(Stored items)
= Beginning of Section =
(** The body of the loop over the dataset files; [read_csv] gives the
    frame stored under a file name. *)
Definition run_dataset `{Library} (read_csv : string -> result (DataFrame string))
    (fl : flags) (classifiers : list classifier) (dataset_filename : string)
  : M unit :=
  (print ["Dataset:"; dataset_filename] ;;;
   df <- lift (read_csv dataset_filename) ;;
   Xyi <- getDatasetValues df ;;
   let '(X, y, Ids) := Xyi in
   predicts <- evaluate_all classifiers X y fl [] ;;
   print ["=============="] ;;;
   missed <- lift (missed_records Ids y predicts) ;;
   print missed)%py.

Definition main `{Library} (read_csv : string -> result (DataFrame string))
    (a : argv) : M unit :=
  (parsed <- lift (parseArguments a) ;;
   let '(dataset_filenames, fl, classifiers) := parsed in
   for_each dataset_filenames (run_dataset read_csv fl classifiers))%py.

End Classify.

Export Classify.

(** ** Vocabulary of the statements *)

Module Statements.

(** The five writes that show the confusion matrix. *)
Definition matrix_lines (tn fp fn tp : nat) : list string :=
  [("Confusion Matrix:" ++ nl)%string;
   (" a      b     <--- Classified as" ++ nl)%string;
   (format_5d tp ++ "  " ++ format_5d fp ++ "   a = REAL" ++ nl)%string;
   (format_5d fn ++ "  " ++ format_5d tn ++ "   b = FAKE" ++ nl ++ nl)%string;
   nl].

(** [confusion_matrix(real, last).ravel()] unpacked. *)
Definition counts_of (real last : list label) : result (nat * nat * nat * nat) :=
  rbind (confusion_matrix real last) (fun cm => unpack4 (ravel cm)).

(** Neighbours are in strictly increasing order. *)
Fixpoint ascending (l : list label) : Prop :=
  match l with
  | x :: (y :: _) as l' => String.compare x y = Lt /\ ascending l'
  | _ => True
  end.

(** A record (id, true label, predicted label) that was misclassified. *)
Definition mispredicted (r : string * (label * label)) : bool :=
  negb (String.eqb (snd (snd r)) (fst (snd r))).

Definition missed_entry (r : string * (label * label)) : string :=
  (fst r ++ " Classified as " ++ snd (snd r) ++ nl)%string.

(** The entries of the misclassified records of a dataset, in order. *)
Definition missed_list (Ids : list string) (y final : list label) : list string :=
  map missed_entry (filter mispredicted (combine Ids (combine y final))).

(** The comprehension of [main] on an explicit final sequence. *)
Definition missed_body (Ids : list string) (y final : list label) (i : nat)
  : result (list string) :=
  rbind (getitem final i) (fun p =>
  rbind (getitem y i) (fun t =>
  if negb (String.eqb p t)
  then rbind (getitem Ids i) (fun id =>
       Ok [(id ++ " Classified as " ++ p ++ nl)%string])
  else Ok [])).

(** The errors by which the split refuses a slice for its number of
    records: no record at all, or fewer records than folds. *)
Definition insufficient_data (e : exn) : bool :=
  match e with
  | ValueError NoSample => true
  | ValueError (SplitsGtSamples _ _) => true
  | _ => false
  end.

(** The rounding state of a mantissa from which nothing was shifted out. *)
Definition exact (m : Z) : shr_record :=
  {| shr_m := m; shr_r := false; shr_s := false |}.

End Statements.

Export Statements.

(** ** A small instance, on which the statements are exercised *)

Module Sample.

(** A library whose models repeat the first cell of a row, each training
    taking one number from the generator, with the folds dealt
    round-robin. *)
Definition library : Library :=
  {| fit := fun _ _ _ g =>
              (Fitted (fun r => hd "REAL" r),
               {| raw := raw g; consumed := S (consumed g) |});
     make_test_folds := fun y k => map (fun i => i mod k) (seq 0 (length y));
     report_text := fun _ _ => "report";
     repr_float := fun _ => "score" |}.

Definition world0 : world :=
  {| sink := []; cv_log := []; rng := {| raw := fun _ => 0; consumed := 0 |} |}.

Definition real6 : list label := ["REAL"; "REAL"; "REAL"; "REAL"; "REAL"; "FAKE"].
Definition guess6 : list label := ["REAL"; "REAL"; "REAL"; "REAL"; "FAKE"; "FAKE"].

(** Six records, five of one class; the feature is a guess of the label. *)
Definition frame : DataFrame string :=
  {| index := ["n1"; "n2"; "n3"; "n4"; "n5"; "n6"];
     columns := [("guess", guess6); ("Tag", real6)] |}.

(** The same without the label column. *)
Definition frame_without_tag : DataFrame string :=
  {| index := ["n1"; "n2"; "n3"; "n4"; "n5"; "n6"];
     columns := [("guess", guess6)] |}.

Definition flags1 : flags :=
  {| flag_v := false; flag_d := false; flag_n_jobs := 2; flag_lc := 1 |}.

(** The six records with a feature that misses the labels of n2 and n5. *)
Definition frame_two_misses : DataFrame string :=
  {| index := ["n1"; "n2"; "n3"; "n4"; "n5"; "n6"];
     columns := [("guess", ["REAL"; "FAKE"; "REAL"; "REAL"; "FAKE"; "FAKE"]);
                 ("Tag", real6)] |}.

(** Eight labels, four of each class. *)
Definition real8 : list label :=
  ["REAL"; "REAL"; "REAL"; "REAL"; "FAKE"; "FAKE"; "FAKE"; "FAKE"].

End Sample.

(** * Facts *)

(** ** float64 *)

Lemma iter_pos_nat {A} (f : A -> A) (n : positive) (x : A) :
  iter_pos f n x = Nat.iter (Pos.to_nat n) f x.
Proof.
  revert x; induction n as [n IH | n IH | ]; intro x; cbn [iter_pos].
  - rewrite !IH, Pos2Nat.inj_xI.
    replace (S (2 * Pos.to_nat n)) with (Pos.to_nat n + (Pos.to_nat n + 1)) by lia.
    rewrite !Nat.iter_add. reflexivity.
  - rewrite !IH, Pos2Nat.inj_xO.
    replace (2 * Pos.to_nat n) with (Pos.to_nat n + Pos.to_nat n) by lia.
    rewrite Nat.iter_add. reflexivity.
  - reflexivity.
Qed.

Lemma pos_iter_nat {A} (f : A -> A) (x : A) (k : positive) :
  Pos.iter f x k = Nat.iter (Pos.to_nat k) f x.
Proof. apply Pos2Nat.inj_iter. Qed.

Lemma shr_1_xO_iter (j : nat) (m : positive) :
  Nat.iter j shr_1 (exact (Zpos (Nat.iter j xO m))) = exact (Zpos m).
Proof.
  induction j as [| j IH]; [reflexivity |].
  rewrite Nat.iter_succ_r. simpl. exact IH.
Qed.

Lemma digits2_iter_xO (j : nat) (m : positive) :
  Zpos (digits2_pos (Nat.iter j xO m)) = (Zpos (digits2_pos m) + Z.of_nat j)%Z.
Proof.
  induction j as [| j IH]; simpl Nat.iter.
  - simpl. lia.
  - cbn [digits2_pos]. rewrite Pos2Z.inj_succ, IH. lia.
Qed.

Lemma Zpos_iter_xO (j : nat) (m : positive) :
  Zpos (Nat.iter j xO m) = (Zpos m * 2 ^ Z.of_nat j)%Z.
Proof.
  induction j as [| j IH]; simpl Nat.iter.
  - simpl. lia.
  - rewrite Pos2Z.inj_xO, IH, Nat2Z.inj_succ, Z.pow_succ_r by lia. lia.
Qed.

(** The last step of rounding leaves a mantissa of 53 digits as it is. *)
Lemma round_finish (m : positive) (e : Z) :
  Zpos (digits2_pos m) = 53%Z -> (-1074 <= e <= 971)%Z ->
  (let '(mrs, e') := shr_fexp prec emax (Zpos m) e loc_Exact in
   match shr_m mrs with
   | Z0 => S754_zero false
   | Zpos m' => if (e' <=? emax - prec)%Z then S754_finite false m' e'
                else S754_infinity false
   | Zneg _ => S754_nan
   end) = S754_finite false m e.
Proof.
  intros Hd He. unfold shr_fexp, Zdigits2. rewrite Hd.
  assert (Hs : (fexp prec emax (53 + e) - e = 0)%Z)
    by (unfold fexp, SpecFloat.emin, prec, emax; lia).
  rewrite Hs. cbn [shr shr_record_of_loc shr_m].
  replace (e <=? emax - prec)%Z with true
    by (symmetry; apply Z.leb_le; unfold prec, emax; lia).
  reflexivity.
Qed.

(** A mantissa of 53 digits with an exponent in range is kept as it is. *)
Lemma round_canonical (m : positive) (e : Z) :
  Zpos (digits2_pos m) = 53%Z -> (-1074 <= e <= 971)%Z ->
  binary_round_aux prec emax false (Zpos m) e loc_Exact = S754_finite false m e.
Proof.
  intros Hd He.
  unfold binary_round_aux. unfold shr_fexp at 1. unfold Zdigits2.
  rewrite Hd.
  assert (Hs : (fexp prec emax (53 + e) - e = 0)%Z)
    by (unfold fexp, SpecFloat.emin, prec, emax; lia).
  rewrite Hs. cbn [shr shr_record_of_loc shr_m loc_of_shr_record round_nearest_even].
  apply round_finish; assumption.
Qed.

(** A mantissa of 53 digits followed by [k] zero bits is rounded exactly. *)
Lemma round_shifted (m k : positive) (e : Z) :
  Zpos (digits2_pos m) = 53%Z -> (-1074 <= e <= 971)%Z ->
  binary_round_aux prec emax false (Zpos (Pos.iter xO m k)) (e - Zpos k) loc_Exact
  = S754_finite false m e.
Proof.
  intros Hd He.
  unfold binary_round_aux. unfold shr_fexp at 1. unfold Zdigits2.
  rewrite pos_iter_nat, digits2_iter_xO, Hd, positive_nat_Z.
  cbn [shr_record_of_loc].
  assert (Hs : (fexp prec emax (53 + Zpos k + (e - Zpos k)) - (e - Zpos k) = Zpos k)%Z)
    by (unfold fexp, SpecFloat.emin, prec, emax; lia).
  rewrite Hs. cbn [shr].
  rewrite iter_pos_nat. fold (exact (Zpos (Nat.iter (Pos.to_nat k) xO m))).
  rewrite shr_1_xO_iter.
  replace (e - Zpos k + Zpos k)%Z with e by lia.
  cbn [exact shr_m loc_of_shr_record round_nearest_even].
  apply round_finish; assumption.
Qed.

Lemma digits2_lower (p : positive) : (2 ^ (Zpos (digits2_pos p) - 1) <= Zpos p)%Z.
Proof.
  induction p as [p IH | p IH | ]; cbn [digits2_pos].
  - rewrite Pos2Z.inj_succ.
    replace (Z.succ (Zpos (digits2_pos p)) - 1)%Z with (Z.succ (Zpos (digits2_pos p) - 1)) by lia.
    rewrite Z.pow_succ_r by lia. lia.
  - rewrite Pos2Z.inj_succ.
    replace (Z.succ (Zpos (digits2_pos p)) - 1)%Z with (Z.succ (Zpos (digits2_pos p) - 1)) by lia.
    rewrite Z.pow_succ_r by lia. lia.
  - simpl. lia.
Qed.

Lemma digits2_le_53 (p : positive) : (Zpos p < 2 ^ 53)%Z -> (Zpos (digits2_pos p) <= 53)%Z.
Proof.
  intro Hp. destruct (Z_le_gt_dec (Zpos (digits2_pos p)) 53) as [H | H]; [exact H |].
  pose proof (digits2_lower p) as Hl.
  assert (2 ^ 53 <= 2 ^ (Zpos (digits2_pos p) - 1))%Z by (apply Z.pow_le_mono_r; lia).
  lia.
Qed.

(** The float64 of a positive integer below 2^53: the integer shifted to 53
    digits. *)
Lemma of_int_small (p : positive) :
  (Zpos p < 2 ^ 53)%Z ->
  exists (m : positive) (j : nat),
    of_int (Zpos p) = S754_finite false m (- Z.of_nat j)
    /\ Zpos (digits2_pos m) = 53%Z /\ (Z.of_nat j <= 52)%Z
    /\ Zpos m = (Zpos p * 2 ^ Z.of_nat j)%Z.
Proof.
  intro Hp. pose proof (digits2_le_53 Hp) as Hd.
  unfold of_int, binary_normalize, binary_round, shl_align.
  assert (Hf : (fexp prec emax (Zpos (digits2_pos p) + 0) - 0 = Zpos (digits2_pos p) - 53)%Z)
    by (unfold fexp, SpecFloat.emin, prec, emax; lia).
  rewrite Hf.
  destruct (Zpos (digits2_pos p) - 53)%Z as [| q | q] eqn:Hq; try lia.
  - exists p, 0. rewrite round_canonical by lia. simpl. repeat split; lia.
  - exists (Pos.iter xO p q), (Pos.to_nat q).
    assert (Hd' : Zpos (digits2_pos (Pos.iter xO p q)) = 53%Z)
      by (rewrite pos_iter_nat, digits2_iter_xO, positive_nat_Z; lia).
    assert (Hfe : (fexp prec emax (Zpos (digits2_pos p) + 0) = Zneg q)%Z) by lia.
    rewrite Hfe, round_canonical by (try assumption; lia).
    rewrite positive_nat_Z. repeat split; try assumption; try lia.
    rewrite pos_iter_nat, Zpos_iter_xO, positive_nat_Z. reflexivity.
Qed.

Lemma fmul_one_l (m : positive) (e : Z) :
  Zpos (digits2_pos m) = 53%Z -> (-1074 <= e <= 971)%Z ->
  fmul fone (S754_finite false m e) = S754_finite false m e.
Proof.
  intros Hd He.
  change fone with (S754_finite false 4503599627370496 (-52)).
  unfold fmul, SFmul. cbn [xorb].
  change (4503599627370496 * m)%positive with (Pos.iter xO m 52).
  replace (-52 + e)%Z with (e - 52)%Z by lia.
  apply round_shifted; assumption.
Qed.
= End of Section =
= Beginning of Section =
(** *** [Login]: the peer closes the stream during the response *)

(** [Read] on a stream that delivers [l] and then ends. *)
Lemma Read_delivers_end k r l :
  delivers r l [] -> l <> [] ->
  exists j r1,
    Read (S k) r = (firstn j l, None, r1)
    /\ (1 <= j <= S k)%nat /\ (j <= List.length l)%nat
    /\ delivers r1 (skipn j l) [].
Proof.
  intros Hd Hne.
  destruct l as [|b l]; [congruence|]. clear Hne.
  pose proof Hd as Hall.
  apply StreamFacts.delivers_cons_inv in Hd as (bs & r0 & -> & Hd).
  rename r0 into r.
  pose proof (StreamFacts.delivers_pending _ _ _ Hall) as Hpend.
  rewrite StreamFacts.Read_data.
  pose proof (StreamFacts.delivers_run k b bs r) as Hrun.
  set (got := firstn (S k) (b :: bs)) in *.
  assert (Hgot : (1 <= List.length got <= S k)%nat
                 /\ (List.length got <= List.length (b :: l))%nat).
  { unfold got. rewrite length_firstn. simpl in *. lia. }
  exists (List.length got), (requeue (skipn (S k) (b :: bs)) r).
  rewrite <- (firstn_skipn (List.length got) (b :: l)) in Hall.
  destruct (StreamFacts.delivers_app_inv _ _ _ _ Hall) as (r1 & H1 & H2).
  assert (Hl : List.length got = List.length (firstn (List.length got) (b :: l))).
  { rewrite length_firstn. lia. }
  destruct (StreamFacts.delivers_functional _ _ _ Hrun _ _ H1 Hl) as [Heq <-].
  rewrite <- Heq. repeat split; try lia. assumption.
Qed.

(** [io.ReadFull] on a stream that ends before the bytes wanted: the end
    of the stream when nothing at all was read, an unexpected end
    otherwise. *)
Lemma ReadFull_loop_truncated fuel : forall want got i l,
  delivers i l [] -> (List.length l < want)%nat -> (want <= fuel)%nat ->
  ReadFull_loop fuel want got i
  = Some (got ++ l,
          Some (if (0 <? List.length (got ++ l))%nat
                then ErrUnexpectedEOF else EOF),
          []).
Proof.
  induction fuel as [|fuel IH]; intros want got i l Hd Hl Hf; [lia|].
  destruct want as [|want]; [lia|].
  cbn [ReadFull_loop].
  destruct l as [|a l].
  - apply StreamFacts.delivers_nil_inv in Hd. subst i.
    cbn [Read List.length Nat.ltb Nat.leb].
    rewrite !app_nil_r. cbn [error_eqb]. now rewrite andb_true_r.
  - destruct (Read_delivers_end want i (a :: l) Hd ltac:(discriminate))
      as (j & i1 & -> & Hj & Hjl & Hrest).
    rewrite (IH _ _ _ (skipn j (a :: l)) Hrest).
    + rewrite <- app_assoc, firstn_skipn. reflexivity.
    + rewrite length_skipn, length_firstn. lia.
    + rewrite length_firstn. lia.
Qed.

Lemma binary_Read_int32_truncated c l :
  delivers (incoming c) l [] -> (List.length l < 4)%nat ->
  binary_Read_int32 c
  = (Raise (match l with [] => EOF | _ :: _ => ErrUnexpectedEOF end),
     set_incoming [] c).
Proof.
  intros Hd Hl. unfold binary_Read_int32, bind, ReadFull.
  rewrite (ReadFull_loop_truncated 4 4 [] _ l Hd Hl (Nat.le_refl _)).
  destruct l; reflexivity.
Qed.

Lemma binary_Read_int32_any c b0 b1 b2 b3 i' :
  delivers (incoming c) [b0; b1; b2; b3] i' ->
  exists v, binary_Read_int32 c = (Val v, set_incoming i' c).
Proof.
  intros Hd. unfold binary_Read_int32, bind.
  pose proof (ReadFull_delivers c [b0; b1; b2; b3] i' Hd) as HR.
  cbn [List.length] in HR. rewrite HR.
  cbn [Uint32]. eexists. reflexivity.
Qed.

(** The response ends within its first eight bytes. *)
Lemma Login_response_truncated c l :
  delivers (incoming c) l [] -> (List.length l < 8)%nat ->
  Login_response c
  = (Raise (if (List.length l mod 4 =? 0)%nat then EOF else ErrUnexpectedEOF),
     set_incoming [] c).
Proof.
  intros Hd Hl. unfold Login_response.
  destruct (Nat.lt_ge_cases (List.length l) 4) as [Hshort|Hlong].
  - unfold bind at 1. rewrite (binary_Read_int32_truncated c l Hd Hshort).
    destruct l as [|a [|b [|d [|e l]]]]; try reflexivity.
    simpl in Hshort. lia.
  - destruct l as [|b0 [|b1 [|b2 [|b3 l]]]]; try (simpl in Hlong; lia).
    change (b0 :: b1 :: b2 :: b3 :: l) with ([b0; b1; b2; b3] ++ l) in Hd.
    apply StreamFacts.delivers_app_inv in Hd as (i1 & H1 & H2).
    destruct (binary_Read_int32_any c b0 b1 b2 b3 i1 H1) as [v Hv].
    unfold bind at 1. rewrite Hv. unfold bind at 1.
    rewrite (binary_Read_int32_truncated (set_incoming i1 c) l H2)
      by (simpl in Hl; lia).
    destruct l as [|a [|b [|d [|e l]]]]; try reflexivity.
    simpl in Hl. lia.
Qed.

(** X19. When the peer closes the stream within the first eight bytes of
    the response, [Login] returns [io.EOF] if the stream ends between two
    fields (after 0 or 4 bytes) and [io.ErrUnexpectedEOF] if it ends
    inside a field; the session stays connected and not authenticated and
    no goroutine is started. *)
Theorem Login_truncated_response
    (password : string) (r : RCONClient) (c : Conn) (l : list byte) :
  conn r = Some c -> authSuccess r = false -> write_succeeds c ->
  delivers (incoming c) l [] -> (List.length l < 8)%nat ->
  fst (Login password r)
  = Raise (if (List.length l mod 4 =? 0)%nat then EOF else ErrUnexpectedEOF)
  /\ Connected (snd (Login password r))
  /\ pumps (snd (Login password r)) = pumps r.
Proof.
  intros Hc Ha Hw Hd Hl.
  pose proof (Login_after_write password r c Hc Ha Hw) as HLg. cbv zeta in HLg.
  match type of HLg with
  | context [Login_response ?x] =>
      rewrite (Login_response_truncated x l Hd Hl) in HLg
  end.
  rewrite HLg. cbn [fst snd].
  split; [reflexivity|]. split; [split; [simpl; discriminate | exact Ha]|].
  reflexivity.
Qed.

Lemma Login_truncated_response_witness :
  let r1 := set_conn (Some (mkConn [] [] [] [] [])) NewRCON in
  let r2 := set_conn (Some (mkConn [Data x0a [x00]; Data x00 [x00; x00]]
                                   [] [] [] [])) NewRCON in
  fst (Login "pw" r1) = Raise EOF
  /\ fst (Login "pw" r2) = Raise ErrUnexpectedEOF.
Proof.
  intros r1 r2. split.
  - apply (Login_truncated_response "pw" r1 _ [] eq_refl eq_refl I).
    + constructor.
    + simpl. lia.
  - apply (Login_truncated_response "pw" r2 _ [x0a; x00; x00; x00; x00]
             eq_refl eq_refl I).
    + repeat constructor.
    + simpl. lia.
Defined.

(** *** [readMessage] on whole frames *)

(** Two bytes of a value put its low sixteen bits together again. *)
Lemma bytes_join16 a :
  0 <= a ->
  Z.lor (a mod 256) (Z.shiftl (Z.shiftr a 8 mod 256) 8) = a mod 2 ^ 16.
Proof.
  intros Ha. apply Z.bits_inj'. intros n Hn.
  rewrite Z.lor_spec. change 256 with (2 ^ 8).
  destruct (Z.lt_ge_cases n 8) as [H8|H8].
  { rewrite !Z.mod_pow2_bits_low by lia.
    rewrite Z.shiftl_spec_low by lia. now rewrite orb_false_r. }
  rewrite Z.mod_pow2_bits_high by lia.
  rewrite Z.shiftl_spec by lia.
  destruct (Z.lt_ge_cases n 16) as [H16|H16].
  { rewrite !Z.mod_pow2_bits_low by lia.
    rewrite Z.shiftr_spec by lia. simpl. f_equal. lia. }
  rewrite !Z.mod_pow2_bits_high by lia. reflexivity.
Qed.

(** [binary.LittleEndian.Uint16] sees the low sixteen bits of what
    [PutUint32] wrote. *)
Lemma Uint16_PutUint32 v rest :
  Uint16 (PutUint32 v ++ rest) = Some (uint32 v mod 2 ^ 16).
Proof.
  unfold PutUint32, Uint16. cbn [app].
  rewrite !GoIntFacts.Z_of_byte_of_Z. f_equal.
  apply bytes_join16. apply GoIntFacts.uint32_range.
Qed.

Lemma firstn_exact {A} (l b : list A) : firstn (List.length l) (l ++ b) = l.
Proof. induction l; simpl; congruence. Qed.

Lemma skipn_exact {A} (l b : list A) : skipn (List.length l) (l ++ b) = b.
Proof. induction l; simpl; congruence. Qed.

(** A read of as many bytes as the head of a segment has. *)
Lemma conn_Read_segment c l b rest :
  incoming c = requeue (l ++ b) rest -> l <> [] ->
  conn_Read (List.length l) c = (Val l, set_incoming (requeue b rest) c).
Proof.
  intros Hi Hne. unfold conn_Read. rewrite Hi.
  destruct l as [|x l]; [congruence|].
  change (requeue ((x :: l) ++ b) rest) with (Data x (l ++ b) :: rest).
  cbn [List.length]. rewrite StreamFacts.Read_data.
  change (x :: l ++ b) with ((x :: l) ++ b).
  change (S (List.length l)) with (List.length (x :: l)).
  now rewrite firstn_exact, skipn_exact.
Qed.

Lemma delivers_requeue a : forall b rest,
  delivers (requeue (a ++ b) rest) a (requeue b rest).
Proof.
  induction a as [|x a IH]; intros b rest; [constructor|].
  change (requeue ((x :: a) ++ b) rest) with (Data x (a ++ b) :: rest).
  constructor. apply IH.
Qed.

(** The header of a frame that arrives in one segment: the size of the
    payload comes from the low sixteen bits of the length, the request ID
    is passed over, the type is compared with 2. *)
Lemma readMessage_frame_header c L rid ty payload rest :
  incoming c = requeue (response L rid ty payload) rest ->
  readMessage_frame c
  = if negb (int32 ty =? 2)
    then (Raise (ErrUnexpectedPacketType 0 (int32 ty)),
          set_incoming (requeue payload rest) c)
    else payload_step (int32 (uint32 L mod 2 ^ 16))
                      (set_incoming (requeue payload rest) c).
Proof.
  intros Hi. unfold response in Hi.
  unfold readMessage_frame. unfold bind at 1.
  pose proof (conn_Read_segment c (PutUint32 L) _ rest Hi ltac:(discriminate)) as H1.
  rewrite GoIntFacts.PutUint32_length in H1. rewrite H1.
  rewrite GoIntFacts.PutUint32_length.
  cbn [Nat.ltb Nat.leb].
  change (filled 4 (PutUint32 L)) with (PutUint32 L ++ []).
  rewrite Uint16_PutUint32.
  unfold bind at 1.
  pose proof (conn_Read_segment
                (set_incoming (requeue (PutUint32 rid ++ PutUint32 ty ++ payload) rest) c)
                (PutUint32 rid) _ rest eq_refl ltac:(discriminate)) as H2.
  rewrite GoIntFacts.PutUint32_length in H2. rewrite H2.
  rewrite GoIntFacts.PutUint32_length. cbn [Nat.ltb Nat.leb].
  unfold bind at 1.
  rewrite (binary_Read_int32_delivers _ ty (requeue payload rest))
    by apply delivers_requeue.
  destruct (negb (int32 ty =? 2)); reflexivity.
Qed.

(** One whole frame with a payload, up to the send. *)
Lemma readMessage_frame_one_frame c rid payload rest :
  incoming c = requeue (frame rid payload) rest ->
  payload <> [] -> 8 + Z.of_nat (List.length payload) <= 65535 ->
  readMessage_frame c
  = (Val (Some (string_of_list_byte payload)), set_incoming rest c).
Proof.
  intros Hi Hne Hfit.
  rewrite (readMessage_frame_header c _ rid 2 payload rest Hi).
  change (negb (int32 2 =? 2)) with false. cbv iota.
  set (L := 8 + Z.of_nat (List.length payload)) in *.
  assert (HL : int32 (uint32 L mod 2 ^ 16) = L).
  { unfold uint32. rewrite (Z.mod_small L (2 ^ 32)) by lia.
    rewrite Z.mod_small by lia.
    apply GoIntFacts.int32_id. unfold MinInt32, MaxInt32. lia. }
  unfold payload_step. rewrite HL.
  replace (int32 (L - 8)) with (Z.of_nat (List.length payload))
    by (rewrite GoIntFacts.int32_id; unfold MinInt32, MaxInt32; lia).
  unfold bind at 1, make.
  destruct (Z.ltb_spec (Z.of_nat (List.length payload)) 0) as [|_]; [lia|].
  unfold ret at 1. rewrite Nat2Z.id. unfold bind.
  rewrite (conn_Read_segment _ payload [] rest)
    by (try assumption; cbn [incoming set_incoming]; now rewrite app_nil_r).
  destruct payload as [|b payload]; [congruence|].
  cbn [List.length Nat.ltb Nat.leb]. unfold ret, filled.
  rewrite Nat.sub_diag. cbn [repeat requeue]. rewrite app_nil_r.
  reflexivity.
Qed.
= End of Section =
**How to complete this task:**
Look through the data above and return exactly the lines from the one that contains "(** The float64" to the one that contains "rewrite Hf.", inclusive, with nothing else.

**Solved exercise:**
(** The float64 of a positive integer below 2^53: the integer shifted to 53
    digits. *)
Lemma of_int_small (p : positive) :
  (Zpos p < 2 ^ 53)%Z ->
  exists (m : positive) (j : nat),
    of_int (Zpos p) = S754_finite false m (- Z.of_nat j)
    /\ Zpos (digits2_pos m) = 53%Z /\ (Z.of_nat j <= 52)%Z
    /\ Zpos m = (Zpos p * 2 ^ Z.of_nat j)%Z.
Proof.
  intro Hp. pose proof (digits2_le_53 Hp) as Hd.
  unfold of_int, binary_normalize, binary_round, shl_align.
  assert (Hf : (fexp prec emax (Zpos (digits2_pos p) + 0) - 0 = Zpos (digits2_pos p) - 53)%Z)
    by (unfold fexp, SpecFloat.emin, prec, emax; lia).
  rewrite Hf.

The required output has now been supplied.